Honest Criticisms and Limitations of the STEP-5 Trial

At a glance
| Parameter | Detail | |---|---| | N | 304 (semaglutide 199, placebo 105) | | Intervention | Semaglutide 2.4 mg subcutaneous once weekly | | Comparator | Matched placebo + lifestyle intervention | | Duration | 104 weeks | | Primary endpoint | Percentage change in body weight from baseline to week 104 | | Key result | −15.2% (semaglutide) vs −2.6% (placebo); estimated treatment difference −12.6 percentage points |
Why a Critical Appraisal Matters
The STEP-5 trial is often cited as proof that semaglutide 2.4 mg produces weight loss lasting beyond one year. That framing is accurate as far as it goes. But clinicians making prescribing decisions, and patients weighing costs and side effects over years of treatment, deserve a frank accounting of what this trial can and cannot tell us.
What follows is not a dismissal of STEP-5. It is a structured evaluation of the design choices, statistical methods, enrollment filters, and funding structures that shape how the results should be interpreted.
Enrollment Biases and Sample Composition
STEP-5 enrolled 304 adults with BMI ≥30 kg/m² (or ≥27 with at least one weight-related comorbidity) at 41 sites across the United States and Europe. Several filters narrowed the population in ways that matter clinically.

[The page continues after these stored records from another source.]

(* ===== verification/HttpRelaySpec.v ===== *)
(** * redsocks: the request through the HTTP relay

    The request is specified on the whole stream of the client: the lines of its head
    and the body.  The callbacks see it in pieces, before and after the connection to
    the proxy is there, and send it again when the proxy wants credentials. *)
From S2P Require Import Prelude Encrypt Base64 Md5 HttpAuth Redsocks HttpConnect HttpConnectSpec HttpRelay.
#[local] Open Scope Z_scope.

(** ** The rewritten request *)

(** The lines of the head in memory, then the part of a line that is there, or what
    follows the empty line. *)
Fixpoint scan_fuel (fuel : nat) (s : list Z) : list (list Z) * (list Z + list Z) :=
  match fuel with
  | O => ([], inl s)
  | S fuel =>
      match find_nl s with
      | None => ([], inl s)
      | Some (l, r) => match c_str (strip_cr l) with [] => ([], inr r) | _ => let '(ls, x) := scan_fuel fuel r in (strip_cr l :: ls, x) end
      end
  end.
Definition scan_head (s : list Z) : list (list Z) * (list Z + list Z) := scan_fuel (S (length s)) s.

Definition is_host (raw : list Z) : bool := strncaseeq (c_str raw) (bytes "Host") 4.
Definition hop_header (raw : list Z) : bool := strncaseeq (c_str raw) (bytes "Proxy-Connection") 16 || strncaseeq (c_str raw) (bytes "Connection") 10.
Definition host_value (raw : list Z) : list Z := skip_space (c_str (drop 5 raw)).
(** The host of the last host header. *)
Definition host_of (ls : list (list Z)) : option (list Z) := list.last (map host_value (List.filter is_host (list.tail ls))).
(** The headers that are kept. *)
Definition kept (ls : list (list Z)) : list Z := wire (map c_str (List.filter (λ l, is_host l || negb (hop_header l)) (list.tail ls))).
(* ===== verification/Parser.v ===== *)
(** * redsocks: the configuration parser

    Models parser.c: the tokens, the parsers of values, and [parser_run], which
    reads the file line by line into a buffer that grows and hands the tokens to a
    state machine.  A C string is the list of its bytes before the NUL.  What the
    sections do on entry and exit, and where values are stored, belongs to their
    owners: the model takes it from the class [ConfStore] and from callbacks. *)
From S2P Require Import Prelude Encrypt Base64 Md5 HttpAuth Redsocks HttpConnect.
#[local] Open Scope Z_scope.

(** ** Tokens *)
Definition isalpha (c : Z) : bool := ((65 <=? c) && (c <=? 90)) || ((97 <=? c) && (c <=? 122)).
Definition isalnum (c : Z) : bool := isalpha c || isdigit c.

Definition unescape (c : Z) : Z :=
  if c =? 110 then 10 else if c =? 116 then 9 else if c =? 114 then 13
  else if c =? 92 then 92 else if c =? 39 then 39 else if c =? 34 then 34 else 0.

(** A pass over a token: its length, more input is needed, or an error. *)
Inductive scan := SLen (n : nat) | SMore | SBad.
Definition scan_succ (s : scan) : scan := match s with SLen n => SLen (S n) | s => s end.

(** The length of the string after its opening quote, escapes counted once. *)
Fixpoint quoted_length (p : list Z) : scan :=
  match p with
  | [] => SMore
  | c :: q =>
      if c =? 34 then SLen 0
      else if c =? 92 then
        match q with
        | [] => SMore
        | d :: q => if unescape d =? 0 then SBad else scan_succ (quoted_length q)
        end
      else scan_succ (quoted_length q)
  end.
Fixpoint number_length (p : list Z) : scan :=
  match p with
  | [] => SMore
  | c :: q =>
      if isdigit c || (c =? 46) then scan_succ (number_length q)
      else if c =? 47 then
        match q with
        | d :: _ => if isdigit d then scan_succ (number_length q) else if (d =? 47) || (d =? 42) then SLen 0 else SMore
        | [] => SMore
        end
      else SLen 0
  end.
Fixpoint word_length (p : list Z) : scan :=
  match p with
  | [] => SMore
  | c :: q => if isalnum c || (c =? 95) || (c =? 46) || (c =? 45) then scan_succ (word_length q) else SLen 0
  end.

(** The copy into an object of [room] bytes, its NUL included. *)
Fixpoint copy_quoted (room : nat) (p : list Z) : outcome (list Z * list Z) :=
  match p, room with
  | [], _ | _, O => Fault
  | c :: q, S room =>
      if c =? 34 then Ret ([], q)
      else if c =? 92 then
        match q with
        | [] => Fault
        | d :: q => '(t, r) ← copy_quoted room q; Ret (unescape d :: t, r)
        end
      else '(t, r) ← copy_quoted room q; Ret (c :: t, r)
  end.

(** The token, and [iter] after it; without a token, [iter] after the spaces and
    whether there was an error. *)
Inductive gettok := Tok (t : list Z) (rest : list Z) | NoTok (rest : list Z) | BadTok (rest : list Z).
(** C33: redsocks understands the file that the application writes for it.  For
    every listen address and both ports, whatever the kernel version and the
    resolver: reading it returns 0, the base section asks for iptables and for no
    daemon, and there is exactly one instance, bound to that address and port, with
    a SOCKS5 proxy on the local host at the other port, both ports in network
    order. *)
Theorem app_config_read fuel r uname a b c d lp pp :
  0 ≤ a < 256 → 0 ≤ b < 256 → 0 ≤ c < 256 → 0 ≤ d < 256 → 0 ≤ lp < 65536 → 0 ≤ pp < 65536 →
  (4 * length (print_config (app_config [a; b; c; d] lp pp)) + 4 ≤ fuel)%nat →
  ∃ m, read_config fuel r uname (File (print_config (app_config [a; b; c; d] lp pp)) false false false) = Ret (0, m) ∧
    world m = World app_base None [app_instance uname a b c d lp pp].
Proof.
  intros Ha Hb Hc Hd Hlp Hpp Hf. unfold read_config. rewrite run_printed; [|done|by split_and!|apply app_ordinary; lia|done]. rewrite app_run, bind_Ret by done. by eexists.
Qed.

(** ** Examples *)
Definition no_resolver : resolver := mkres (λ _, None) 0.
Definition linux : option (list Z) := Some (bytes "4.14.186-perf").

Lemma app_config_read_witness : ∃ m, read_config 1200 no_resolver linux (File (print_config (app_config [127; 0; 0; 1] 8200 1080)) false false false) = Ret (0, m) ∧
  instances (world m) = [RConf (127 * 2 ^ 24 + 1) 2080 (127 * 2 ^ 24 + 1) 14340 (Some (bytes "socks5")) None None 128 true DISCLOSE_NONE ONFAIL_CLOSE (Some socks5)].
Proof.
  destruct (app_config_read 1200 no_resolver linux 127 0 0 1 8200 1080) as (m & H1 & H2); [lia..| |].
  - apply Nat.leb_le. vm_compute. reflexivity.
  - exists m. split; [exact H1|]. rewrite H2. vm_compute. reflexivity.
Defined.

(** A text that the buffer of 128 bytes does not hold, with comments. *)
Definition long_text : list Z :=
  file_lines ["base { // the first section"; "  log = /* a comment"; "over lines */ stderr; redirector = 'a long string that is cut by the end of the buffer and continues in the next one, after the buffer has grown to twice its size';"; "}"; "redsocks {"; "type ="; " socks4; }"; "no line feed"]%string.
Lemma parser_run_refines_witness : ∃ m, parser_run 4000 no_resolver (parser_start (File (take (length long_text - 1) long_text) false false false)) (main_machine linux) = Ret (-1, m) ∧
  redirector_name (base (world m)) = Some (bytes "a long string that is cut by the end of the buffer and continues in the next one, after the buffer has grown to twice its size").
Proof.
  rewrite (parser_run_refines no_resolver (main_machine linux) (take (length long_text - 1) long_text) false 4000).
  - eexists. split; [vm_compute; reflexivity|]. vm_compute. reflexivity.
  - vm_compute. repeat (constructor; [discriminate|]). constructor.
  - reflexivity.
  - apply Nat.leb_le. vm_compute. reflexivity.
Defined.

Definition odd_config : list block := [Block (bytes "redsocks") [(bytes "type", bytes "socks5"); (bytes "password", quotes "a 'b' \ c"); (bytes "listenq", bytes "0x10")]].
Lemma config_roundtrip_witness : ∃ m, parser_run 1000 no_resolver (parser_start (File (print_config odd_config) false false false)) (main_machine linux) = Ret (0, m) ∧
  map rpassword (instances (world m)) = [Some (quotes "a 'b' \ c")] ∧ map listenq (instances (world m)) = [16].
Proof.
  rewrite (config_roundtrip no_resolver (main_machine linux) odd_config 1000).
  - eexists. split; [vm_compute; reflexivity|]. split; vm_compute; reflexivity.
  - reflexivity.
  - split; [reflexivity|]. split; [reflexivity|]. split; reflexivity.
  - vm_compute. reflexivity.
  - apply Nat.leb_le. vm_compute. reflexivity.
Defined.

(** A password of one semicolon, in quotes, is taken for the end of the assignment. *)
Example quoted_semicolon : ∃ m, read_config 1000 no_resolver linux (File (file_lines ["redsocks { type = socks5; password = ';'; }"]%string) false false false) = Ret (-1, m).
Proof. eexists. vm_compute. reflexivity. Qed.
(** A semicolon too many fails an assertion. *)
Example stray_semicolon : read_config 1000 no_resolver linux (File (file_lines ["base { redirector = generic;; }"]%string) false false false) = Fault.
Proof. vm_compute. reflexivity. Qed.
(** A file whose last line has no line feed. *)
Example no_final_newline : ∃ m, read_config 1000 no_resolver linux (File (bytes "base { redirector = generic; }") false false false) = Ret (0, m) ∧ configured (base (world m)) = false.
Proof. eexists. vm_compute. split; reflexivity. Qed.
(** A number with a slash that is no mask: the rest of the file is ignored. *)
Example bad_mask_ignored : ∃ m, read_config 1000 no_resolver linux (File (file_lines ["base { redirector = generic; }"; "12/x"; "anything # here"]%string) false false false) = Ret (0, m).
Proof. eexists. vm_compute. reflexivity. Qed.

Exclusion of type 2 diabetes. Participants with a diabetes diagnosis were excluded. This is a significant limitation because a large proportion of real-world patients seeking GLP-1 therapy for weight management carry a concurrent diabetes diagnosis. The STEP-2 trial addressed that population separately, but STEP-5's results should not be extrapolated to patients with type 2 diabetes without that caveat stated clearly.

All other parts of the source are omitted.